-------- Material supplied
(** [status.ok()] *)
Definition ok (s : Status) : bool :=
  match s with
  | OK => true
  | Err code _ => Z.eqb code 0
  | SystemError _ => false
  end.

(** libc's [strerror] and the fields of [Status::system_error]. *)
Class VoblaStatus := {
  strerror : Z → string;
  system_error_code : Z → Z;
}.
Class VoblaStatusSpec `{VoblaStatus} : Prop := {
  system_error_code_spec e : system_error_code e = (- e)%Z;
}.

Definition error_of `{VoblaStatus} (s : Status) : Z :=
  match s with OK => 0%Z | Err c _ => c | SystemError e => system_error_code e end.
Definition message_of `{VoblaStatus} (s : Status) : string :=
  match s with OK => "" | Err _ m => m | SystemError e => strerror e end.

(** ** vobla's MD5 digest: sixteen bytes *)
Class MD5 := md5_digest : string → list Z.
Class MD5Spec `{MD5} : Prop := {
  md5_length s : length (md5_digest s) = 16;
  md5_bytes s : Forall (λ b, 0 ≤ b < 256)%Z (md5_digest s);
}.

(** ** [boost::filesystem::path], on POSIX *)
Class BoostFilesystem := {
  fs_append : string → string → string;  (** [(p / q).string()] *)
  fs_parent_path : string → string;      (** [path(p).parent_path().string()] *)
  fs_filename : string → string;         (** [path(p).filename().string()] *)
  fs_is_absolute : string → bool;        (** [path(p).is_absolute()] *)
}.

(** A directory path in the form the namespace uses: not empty, not ending
    with a slash, and not starting with two (POSIX leaves those to the
    implementation, and Boost reads them as a network name). *)
Definition plain_dir (d : string) : Prop :=
  d ≠ "" ∧ last_char d ≠ Some slash ∧ starts_with "//" d = false.
#[export] Instance plain_dir_dec d : Decision (plain_dir d).
Proof. unfold plain_dir. apply _. Defined.

(** A file name: not empty, no slash. *)
Definition plain_name (n : string) : Prop := n ≠ "" ∧ no_char slash n.
#[export] Instance plain_name_dec d : Decision (plain_name d).
Proof. unfold plain_name. apply _. Defined.

Class BoostFilesystemSpec `{BoostFilesystem} : Prop := {
  fs_append_dir d n : plain_dir d → plain_name n → fs_append d n = d +:+ "/" +:+ n;
  fs_append_slash d n :
    last_char d = Some slash → plain_name n → fs_append d n = d +:+ n;
  fs_parent_path_dir d n : plain_dir d → plain_name n → fs_parent_path (d +:+ "/" +:+ n) = d;
  fs_parent_path_root n : plain_name n → fs_parent_path ("/" +:+ n) = "/";
  fs_filename_dir d n : plain_dir d → plain_name n → fs_filename (d +:+ "/" +:+ n) = n;
  fs_filename_root n : plain_name n → fs_filename ("/" +:+ n) = n;
  fs_is_absolute_spec p : fs_is_absolute p = starts_with "/" p;
}.

(** ** [boost::lexical_cast<T>(string)]; [None] is [bad_lexical_cast] *)
Class LexicalCast (T : Type) := lexical_cast : string → option T.

(** ** Thrift serialisation of the generated structures *)
Class ThriftCodec (A : Type) := {
  thrift_write : A → string;
  thrift_read : string → option A;
}.
Class ThriftCodecSpec (A : Type) `{ThriftCodec A} : Prop := {
  thrift_read_write a : thrift_read (thrift_write a) = Some a;
  thrift_write_nonempty a : thrift_write a ≠ "";
}.

(** ** [vobla::ConsistentHashMap<HashValueType, V>] *)
Class ConsistentHashMap (R V : Type) := {
  ch_new : R;
  ch_insert : R → Z → V → Status * R;
  ch_remove : R → Z → Status * R;
  ch_has_key : R → Z → bool;
  ch_get : R → Z → Status * option V;
  ch_num_nodes : R → nat;
  ch_get_partitions : R → list Z;
  ch_get_values : R → list V;
  ch_entries : R → list (Z * V);         (** iteration from [begin()] *)
  ch_succ_by_value : R → V → option V;
  ch_get_max_range : R → Status * option (Z * Z);
}.

(** The node in charge of a point of the ring: the one with the greatest
    position not beyond the point, the last one for the points before every
    position. *)
Definition ring_owner {V} (m : gmap Z V) (h : Z) : option V :=
  let l := sorted_map Z.le m in
  match last (filter (λ p, (p.1 ≤ h)%Z) l) with
  | Some p => Some p.2
  | None => snd <$> last l
  end.
(* ===== verification/IndexImpl.v ===== *)
(** * [vsfs::index::internal::IndexImpl] (index/index_impl.h)

    The storage shared by [RangeIndex] and [HashIndex]: a map from a key to the
    set of the objects indexed under it.  Every public function takes the
    index's mutex for its whole body, so one call is one step. *)

From S2P Require Import Prelude CxxString Platform.

(** [RpcIndexUpdateOpCode] and [RpcIndexRecordUpdateOp] (rpc/vsfs.thrift) *)
Inductive RpcIndexUpdateOpCode := UNKNOWN | INSERT | UPDATE | REMOVE.
Record RpcIndexRecordUpdateOp := {
  op : RpcIndexUpdateOpCode;
  key : string;
  value : string;
}.

#[export] Instance RpcIndexUpdateOpCode_eq_dec : EqDecision RpcIndexUpdateOpCode.
Proof. solve_decision. Defined.
#[export] Instance RpcIndexRecordUpdateOp_eq_dec : EqDecision RpcIndexRecordUpdateOp.
Proof. solve_decision. Defined.

Section index_impl.
Context {K : Type} `{Countable K}.
(** [lexical_cast] to the key type and to [ObjectId]. *)
Context {key_cast : LexicalCast K} {oid_cast : LexicalCast Z}.
(** The declaration [KeyType key = 0], which converts a null pointer when the
    key type is [std::string]. *)
Context (key_zero : run K).


(** [insert(key, obj_id)]: [index_[key].insert(obj_id)] *)
Definition insert (k : K) (obj_id : Z) (index_ : gmap K (gset Z)) : gmap K (gset Z) :=
  <[k := {[obj_id]} ∪ default ∅ (index_ !! k)]> index_.

(** [insert_string_val(key, value)] *)
Definition insert_string_val (key value : string) (index_ : gmap K (gset Z)) : run (Status * gmap K (gset Z)) :=
  _ ← key_zero;
  match lexical_cast key : option K, lexical_cast value : option Z with
  | Some insert_key, Some obj_id => Done (OK, insert insert_key obj_id index_)
  | _, _ => Done (Err (- EINVAL) "IndexImpl::insert_string_val: bad cast", index_)
  end.

(** [erase_with_lock(key, obj_id)]: a key whose set becomes empty is removed. *)
Definition erase_with_lock (k : K) (obj_id : Z) (index_ : gmap K (gset Z)) : gmap K (gset Z) :=
  match index_ !! k with
  | Some obj_ids =>
      let obj_ids' := obj_ids ∖ {[obj_id]} in
      if decide (obj_ids' = ∅) then delete k index_ else <[k := obj_ids']> index_
  | None => index_
  end.

(** [erase(key, obj_id)] and [erase(key)] *)
Definition erase (k : K) (obj_id : Z) (index_ : gmap K (gset Z)) : gmap K (gset Z) :=
  erase_with_lock k obj_id index_.
Definition erase_key (k : K) (index_ : gmap K (gset Z)) : gmap K (gset Z) := delete k index_.

(** [erase_string_val(key, value)] *)
Definition erase_string_val (key value : string) (index_ : gmap K (gset Z)) : run (Status * gmap K (gset Z)) :=
  _ ← key_zero;
  match lexical_cast key : option K with
  | None => Done (Err (- EINVAL) "IndexImpl::erase_string_val: bad cast", index_)
  | Some erase_k =>
      if str_empty value then Done (OK, erase_key erase_k index_)
      else match lexical_cast value : option Z with
           | None => Done (Err (- EINVAL) "IndexImpl::erase_string_val: bad cast", index_)
           | Some erase_value => Done (OK, erase_with_lock erase_k erase_value index_)
           end
  end.

(** [apply(updates)]: the updates take effect one by one until the first that
    cannot be applied. *)
Fixpoint apply (updates : list RpcIndexRecordUpdateOp) (index_ : gmap K (gset Z))
  : run (Status * gmap K (gset Z)) :=
  match updates with
  | [] => Done (OK, index_)
  | update :: updates' =>
      _ ← key_zero;
      match lexical_cast (key update) : option K,
            lexical_cast (value update) : option Z with
      | Some k, Some obj_id =>
          match op update with
          | INSERT | UPDATE => apply updates' (insert k obj_id index_)
          | REMOVE => apply updates' (erase_with_lock k obj_id index_)
          | UNKNOWN => Done (Err (- EINVAL) "Unknown op.", index_)
          end
      | _, _ => Done (Err (- EINVAL) "IndexImpl::apply: bad cast.", index_)
      end
  end.

(** [operator==], [clear()] *)
Definition eqb (index_ rhs : gmap K (gset Z)) : bool := bool_decide (index_ = rhs).
Definition clear (index_ : gmap K (gset Z)) : gmap K (gset Z) := ∅.

(** [empty()], [num_keys()], [size()] *)
Definition is_empty (index_ : gmap K (gset Z)) : bool := bool_decide (index_ = ∅).
Definition num_keys (index_ : gmap K (gset Z)) : nat := size index_.
Definition index_size (index_ : gmap K (gset Z)) : nat := sum_list_with (λ p, size p.2) (map_to_list index_).

(** [search(key, results)]: appends the objects of one key. *)
Definition search (k : K) (results : list Z) (index_ : gmap K (gset Z)) : list Z :=
  match index_ !! k with
  | Some files => results ++ elements files
  | None => results
  end.
(* ===== verification/TypedIndex.v ===== *)
(** * Typed access to indices (index/range_index.h, index/hash_index.h, .cpp)

    The templates [insert<K>], [erase<K>] and [search<K>] of the two index
    interfaces pass a key through a [void*].  [RangeIndexInterface] checks the
    size of the key type only, and the index reads the bytes as its own key
    type; [HashIndexInterface] checks the type.  A hash index is the same
    [IndexImpl] on an [unordered_map]. *)

From S2P Require Import Prelude CxxString Platform IndexImpl RangeIndex.
From Stdlib Require Import SpecFloat.

#[export] Instance TypeID_eq_dec : EqDecision TypeID.
Proof. solve_decision. Defined.

(** A key of a C++ type. *)
Inductive Key := IntKey (z : Z) | FloatKey (d : double) | StringKey (s : string).

(** The bytes of a [float] or [double], and the size of a [std::string]. *)
Class ObjectRepresentation := {
  float_bits : TypeID → double → Z;
  float_of_bits : TypeID → Z → double;
  sizeof_string : nat;
}.

Section typed.
Context `{ObjectRepresentation}.

Definition sizeof (t : TypeID) : nat :=
  match t with
  | CHAR | INT8 | UINT8 => 1
  | INT16 | UINT16 => 2
  | INT32 | UINT32 | FLOAT => 4
  | INT64 | UINT64 | DOUBLE => 8
  | STRING => sizeof_string
  end.

(** The value of type [t] with the same bits as [z]. *)
Definition wrap_to (t : TypeID) (z : Z) : Z :=
  let '(lo, hi) := int_limits t in (lo + (z - lo) mod (hi - lo + 1))%Z.

(** [*static_cast<Key*>(key)] when [key] points to a value of type [t] and
    [Key] is the type [t'] of the same size. *)
Definition read_int (t' : TypeID) (t : TypeID) (k : Key) : run Z :=
  match k with
  | IntKey z => Done (wrap_to t' z)
  | FloatKey d => Done (wrap_to t' (float_bits t d))
  | StringKey _ => Fatal "a std::string read as a number"
  end.
Definition read_float (t' : TypeID) (t : TypeID) (k : Key) : run double :=
  match k with
  | IntKey z => Done (float_key (float_of_bits t' z))
  | FloatKey d => Done (float_key (if decide (t = t') then d else float_of_bits t' (float_bits t d)))
  | StringKey _ => Fatal "a std::string read as a number"
  end.
Definition read_string (k : Key) : run string :=
  match k with
  | StringKey s => Done s
  | _ => Fatal "a number read as a std::string"
  end.

(** *** [RangeIndex] *)

Definition range_type (i : RangeIndexObject) : TypeID :=
  match i with IntIndex t _ | FloatIndex t _ => t | StringIndex _ => STRING end.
----------------
**About this task:** With the line holding "ch_get : R → Z → Status * option V;" as the first and the line holding "(** The node" as the last, set down that range of the entries above exactly, and nothing else.

**Answer space:**
  ch_get : R → Z → Status * option V;
  ch_num_nodes : R → nat;
  ch_get_partitions : R → list Z;
  ch_get_values : R → list V;
  ch_entries : R → list (Z * V);         (** iteration from [begin()] *)
  ch_succ_by_value : R → V → option V;
  ch_get_max_range : R → Status * option (Z * Z);
}.

(** The node in charge of a point of the ring: the one with the greatest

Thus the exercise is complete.